### [Your instructions]
Entries follow. Give back exactly the lines starting at the one containing "revert d. induction" and ending at the one containing "- cbn. by destruct", and no other lines.

* * * * * * * * *

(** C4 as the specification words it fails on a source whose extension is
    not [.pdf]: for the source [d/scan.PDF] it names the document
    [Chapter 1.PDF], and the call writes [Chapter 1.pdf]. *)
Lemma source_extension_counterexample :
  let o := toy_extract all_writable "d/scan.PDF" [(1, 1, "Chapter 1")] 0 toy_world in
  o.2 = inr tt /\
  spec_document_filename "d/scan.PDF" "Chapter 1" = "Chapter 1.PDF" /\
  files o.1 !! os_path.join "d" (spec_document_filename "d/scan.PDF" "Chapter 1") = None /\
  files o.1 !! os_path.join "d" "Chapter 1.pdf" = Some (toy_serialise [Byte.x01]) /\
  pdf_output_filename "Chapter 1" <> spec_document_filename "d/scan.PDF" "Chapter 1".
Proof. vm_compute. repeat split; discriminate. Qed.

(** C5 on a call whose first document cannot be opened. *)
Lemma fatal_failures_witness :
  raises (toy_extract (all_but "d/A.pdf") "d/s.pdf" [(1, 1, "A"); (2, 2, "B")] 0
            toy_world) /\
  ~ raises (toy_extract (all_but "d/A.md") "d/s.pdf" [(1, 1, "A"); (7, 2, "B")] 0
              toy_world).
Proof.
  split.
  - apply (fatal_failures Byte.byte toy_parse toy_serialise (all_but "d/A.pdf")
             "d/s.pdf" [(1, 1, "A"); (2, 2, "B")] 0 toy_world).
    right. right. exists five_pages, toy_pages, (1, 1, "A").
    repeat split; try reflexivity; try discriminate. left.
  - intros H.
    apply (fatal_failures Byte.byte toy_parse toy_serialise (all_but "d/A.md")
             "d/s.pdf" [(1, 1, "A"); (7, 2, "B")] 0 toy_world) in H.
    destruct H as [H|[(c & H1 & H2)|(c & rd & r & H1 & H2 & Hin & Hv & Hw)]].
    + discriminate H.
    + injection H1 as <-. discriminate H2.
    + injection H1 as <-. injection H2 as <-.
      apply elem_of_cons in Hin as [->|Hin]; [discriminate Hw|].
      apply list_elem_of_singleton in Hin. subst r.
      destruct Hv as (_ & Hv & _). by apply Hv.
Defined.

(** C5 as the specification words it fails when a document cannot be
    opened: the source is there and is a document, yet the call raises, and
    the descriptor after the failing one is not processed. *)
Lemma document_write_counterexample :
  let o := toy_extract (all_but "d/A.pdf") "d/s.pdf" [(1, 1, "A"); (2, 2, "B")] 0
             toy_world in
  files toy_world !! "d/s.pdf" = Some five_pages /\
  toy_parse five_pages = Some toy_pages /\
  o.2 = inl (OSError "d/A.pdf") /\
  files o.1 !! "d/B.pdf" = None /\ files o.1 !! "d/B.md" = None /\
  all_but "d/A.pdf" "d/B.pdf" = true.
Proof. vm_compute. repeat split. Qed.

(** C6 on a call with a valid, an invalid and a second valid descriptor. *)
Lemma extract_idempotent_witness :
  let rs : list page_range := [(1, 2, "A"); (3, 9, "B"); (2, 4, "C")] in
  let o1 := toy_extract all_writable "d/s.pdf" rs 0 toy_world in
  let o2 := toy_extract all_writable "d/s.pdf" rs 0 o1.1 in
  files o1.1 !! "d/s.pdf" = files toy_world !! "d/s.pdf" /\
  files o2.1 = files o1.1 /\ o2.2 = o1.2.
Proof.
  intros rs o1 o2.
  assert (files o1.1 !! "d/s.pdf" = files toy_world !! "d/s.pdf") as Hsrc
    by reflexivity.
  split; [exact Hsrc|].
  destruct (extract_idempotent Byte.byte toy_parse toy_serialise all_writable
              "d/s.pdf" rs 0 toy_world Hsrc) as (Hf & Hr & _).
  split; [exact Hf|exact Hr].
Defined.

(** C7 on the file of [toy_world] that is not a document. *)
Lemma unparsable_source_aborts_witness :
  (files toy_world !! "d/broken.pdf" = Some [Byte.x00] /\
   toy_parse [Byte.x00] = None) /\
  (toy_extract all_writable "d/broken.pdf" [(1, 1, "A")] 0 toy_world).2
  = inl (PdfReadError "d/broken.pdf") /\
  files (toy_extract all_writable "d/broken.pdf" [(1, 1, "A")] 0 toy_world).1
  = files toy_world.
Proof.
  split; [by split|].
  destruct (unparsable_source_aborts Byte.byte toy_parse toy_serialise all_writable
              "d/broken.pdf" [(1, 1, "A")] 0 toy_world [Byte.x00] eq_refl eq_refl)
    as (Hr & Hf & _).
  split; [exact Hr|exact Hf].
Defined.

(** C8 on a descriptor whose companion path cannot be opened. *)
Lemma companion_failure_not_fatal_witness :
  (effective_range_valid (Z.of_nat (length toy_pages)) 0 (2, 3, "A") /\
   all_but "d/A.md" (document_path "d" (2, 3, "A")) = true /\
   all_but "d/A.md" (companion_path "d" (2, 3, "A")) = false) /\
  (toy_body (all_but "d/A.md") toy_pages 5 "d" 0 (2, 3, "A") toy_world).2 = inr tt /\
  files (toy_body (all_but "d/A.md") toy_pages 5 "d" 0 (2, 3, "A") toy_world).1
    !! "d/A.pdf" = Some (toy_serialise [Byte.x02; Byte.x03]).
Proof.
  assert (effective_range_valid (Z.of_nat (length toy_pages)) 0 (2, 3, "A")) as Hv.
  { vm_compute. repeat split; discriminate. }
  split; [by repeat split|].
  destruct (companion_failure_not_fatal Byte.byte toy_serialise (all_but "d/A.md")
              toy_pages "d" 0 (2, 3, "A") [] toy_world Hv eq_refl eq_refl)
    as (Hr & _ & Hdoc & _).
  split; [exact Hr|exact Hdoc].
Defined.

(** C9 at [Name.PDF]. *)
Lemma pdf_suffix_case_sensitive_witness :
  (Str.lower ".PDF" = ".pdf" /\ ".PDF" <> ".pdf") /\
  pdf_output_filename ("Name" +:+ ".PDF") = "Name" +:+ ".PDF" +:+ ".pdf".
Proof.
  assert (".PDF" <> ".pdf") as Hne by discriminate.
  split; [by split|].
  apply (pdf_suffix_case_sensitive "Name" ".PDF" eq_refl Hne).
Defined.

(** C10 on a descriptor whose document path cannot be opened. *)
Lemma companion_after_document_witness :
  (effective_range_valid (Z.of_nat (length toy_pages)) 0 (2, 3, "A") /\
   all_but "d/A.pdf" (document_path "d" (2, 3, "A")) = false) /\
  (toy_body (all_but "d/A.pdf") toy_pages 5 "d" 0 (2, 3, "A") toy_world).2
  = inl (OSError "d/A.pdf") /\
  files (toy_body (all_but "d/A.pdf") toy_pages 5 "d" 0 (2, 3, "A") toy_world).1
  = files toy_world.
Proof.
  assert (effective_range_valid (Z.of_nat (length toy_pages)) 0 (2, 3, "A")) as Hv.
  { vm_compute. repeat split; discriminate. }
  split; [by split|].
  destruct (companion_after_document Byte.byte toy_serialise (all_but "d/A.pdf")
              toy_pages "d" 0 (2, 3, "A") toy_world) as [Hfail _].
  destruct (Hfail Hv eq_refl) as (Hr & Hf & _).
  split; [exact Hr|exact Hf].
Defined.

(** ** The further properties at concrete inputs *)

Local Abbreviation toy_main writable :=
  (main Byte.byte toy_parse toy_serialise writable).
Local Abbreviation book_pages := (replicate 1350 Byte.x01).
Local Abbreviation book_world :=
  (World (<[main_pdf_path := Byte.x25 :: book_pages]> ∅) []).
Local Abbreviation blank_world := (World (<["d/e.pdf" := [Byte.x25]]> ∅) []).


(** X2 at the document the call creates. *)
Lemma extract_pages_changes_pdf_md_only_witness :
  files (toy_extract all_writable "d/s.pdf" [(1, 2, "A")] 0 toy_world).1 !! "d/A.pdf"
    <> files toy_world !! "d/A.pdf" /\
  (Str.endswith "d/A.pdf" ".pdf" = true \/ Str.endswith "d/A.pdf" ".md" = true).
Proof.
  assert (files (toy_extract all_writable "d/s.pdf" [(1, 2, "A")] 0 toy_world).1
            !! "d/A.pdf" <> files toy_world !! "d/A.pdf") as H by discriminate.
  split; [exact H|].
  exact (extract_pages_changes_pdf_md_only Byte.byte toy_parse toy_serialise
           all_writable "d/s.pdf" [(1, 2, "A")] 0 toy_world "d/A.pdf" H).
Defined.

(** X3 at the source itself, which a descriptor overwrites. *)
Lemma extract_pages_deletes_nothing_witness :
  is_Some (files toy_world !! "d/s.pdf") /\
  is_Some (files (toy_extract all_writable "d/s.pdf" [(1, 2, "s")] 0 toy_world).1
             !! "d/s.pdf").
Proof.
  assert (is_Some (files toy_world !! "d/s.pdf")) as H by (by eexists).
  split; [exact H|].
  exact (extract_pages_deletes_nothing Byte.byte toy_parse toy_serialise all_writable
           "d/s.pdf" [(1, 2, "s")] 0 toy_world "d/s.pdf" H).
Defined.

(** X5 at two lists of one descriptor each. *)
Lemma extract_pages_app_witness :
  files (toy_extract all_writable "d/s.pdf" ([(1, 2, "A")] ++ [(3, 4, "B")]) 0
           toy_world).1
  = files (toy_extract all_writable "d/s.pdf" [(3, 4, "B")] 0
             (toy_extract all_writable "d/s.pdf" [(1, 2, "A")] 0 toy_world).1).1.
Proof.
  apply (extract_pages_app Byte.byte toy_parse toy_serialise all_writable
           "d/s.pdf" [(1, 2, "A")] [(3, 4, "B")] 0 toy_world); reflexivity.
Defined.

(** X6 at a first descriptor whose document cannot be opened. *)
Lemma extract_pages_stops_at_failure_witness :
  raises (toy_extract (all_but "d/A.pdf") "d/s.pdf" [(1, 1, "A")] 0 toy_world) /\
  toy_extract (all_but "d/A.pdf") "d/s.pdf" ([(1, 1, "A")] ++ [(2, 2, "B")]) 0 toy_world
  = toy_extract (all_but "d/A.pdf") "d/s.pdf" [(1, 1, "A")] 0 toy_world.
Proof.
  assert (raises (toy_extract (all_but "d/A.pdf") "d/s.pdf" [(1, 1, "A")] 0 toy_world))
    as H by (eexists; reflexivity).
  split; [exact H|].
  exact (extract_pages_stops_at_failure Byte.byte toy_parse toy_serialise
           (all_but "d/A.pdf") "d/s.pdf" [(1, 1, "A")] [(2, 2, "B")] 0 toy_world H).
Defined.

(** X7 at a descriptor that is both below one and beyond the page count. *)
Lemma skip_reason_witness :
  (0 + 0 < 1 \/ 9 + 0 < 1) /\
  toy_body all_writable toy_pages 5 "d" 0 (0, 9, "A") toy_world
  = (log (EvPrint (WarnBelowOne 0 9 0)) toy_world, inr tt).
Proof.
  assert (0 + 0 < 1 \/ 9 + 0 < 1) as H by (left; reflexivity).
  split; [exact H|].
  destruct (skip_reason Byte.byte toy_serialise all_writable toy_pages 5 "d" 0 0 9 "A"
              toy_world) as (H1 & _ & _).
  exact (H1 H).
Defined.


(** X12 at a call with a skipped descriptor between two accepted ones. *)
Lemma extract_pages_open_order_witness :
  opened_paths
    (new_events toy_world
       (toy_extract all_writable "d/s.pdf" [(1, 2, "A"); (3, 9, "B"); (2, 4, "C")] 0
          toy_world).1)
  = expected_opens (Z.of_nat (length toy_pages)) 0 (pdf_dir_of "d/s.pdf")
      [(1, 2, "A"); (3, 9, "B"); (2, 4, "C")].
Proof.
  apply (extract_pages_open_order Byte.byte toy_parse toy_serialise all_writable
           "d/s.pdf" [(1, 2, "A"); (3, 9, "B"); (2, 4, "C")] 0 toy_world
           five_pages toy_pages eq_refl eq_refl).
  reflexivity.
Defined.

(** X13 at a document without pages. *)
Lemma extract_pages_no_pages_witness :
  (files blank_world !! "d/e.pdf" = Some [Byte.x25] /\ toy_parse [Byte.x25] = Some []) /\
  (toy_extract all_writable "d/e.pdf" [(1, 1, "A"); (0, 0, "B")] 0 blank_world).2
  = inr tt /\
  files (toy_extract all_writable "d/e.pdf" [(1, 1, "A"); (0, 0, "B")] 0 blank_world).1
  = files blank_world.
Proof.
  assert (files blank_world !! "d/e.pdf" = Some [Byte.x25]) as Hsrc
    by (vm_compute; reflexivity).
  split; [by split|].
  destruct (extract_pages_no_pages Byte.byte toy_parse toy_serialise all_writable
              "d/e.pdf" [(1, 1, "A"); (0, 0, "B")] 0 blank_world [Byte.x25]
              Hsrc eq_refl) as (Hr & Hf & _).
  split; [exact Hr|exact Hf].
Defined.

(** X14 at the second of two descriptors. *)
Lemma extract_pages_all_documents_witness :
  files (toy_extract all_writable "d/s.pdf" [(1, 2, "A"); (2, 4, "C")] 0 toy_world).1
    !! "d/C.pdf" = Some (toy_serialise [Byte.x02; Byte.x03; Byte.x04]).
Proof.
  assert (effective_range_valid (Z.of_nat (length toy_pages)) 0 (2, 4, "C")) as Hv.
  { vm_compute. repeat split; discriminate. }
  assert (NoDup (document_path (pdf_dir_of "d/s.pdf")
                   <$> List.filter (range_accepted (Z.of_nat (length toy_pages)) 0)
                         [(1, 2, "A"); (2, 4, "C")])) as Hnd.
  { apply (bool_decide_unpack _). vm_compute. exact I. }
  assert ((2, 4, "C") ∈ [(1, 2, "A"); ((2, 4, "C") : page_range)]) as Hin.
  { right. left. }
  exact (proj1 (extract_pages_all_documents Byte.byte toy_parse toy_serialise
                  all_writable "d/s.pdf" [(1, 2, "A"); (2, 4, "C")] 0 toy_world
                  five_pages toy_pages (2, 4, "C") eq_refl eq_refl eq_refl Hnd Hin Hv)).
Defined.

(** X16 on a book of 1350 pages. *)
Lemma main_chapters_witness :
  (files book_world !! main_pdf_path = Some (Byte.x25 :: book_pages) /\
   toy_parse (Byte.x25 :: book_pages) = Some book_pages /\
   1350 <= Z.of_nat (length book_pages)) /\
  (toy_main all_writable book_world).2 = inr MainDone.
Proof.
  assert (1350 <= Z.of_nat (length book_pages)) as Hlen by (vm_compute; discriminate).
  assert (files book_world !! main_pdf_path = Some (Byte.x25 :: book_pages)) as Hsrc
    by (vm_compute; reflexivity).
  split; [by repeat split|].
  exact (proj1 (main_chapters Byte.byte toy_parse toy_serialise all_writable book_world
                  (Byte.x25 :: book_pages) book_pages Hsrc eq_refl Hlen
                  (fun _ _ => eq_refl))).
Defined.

* * * * * * * * *

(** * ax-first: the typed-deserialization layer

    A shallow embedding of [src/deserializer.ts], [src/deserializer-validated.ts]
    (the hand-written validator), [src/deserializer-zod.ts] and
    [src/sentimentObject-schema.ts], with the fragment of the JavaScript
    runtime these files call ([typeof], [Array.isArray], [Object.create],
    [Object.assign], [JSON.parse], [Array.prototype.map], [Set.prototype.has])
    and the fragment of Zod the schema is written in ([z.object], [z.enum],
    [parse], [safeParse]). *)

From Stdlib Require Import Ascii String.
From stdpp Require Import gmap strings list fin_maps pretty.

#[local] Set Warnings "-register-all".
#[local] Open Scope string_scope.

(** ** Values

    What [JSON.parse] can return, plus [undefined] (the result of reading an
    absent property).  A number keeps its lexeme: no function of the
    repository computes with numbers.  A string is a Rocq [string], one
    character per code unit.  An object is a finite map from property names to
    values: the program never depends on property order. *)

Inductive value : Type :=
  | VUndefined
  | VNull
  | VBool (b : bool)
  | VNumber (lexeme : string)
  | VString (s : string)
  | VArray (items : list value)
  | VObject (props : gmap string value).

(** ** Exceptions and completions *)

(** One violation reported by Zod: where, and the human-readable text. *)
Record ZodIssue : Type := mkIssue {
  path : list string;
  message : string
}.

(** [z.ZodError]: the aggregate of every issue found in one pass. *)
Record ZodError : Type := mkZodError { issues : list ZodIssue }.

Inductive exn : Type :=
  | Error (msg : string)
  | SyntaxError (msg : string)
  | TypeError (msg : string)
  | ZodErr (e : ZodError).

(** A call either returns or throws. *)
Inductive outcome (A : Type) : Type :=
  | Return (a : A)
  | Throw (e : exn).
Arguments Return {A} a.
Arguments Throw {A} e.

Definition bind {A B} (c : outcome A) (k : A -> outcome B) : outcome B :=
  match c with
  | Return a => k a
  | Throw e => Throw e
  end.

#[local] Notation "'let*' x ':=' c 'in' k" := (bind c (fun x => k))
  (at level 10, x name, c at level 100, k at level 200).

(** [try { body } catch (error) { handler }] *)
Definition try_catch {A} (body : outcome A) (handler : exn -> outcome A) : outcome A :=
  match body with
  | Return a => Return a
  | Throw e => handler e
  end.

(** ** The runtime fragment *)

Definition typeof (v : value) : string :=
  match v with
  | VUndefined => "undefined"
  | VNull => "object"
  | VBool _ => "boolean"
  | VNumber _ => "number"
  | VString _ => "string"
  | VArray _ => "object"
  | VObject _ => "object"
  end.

* * * * * * * * *

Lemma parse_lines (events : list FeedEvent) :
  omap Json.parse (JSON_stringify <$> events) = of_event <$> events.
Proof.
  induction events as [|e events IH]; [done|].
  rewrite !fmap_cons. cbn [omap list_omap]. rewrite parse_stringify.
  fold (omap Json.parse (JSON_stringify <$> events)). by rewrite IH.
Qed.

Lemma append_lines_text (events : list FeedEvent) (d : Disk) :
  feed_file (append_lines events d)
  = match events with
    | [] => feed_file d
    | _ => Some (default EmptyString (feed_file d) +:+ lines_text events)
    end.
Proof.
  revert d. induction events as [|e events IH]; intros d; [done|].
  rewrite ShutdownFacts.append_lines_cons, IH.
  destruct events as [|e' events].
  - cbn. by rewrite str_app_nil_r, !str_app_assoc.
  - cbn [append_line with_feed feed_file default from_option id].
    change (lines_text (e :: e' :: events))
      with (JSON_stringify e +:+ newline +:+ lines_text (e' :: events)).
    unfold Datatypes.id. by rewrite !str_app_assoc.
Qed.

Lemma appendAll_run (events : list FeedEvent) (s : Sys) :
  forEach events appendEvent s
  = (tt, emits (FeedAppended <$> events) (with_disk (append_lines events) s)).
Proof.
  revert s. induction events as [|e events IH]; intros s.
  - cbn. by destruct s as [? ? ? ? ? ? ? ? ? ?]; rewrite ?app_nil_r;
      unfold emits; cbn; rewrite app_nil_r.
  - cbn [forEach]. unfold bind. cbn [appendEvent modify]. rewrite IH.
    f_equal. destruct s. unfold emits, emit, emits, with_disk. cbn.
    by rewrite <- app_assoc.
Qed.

* * * * * * * * *

### [Exercise answer]
  revert d. induction events as [|e events IH]; intros d; [done|].
  rewrite ShutdownFacts.append_lines_cons, IH.
  destruct events as [|e' events].
  - cbn. by rewrite str_app_nil_r, !str_app_assoc.
  - cbn [append_line with_feed feed_file default from_option id].
    change (lines_text (e :: e' :: events))
      with (JSON_stringify e +:+ newline +:+ lines_text (e' :: events)).
    unfold Datatypes.id. by rewrite !str_app_assoc.
Qed.

Lemma appendAll_run (events : list FeedEvent) (s : Sys) :
  forEach events appendEvent s
  = (tt, emits (FeedAppended <$> events) (with_disk (append_lines events) s)).
Proof.
  revert s. induction events as [|e events IH]; intros s.
  - cbn. by destruct s as [? ? ? ? ? ? ? ? ? ?]; rewrite ?app_nil_r;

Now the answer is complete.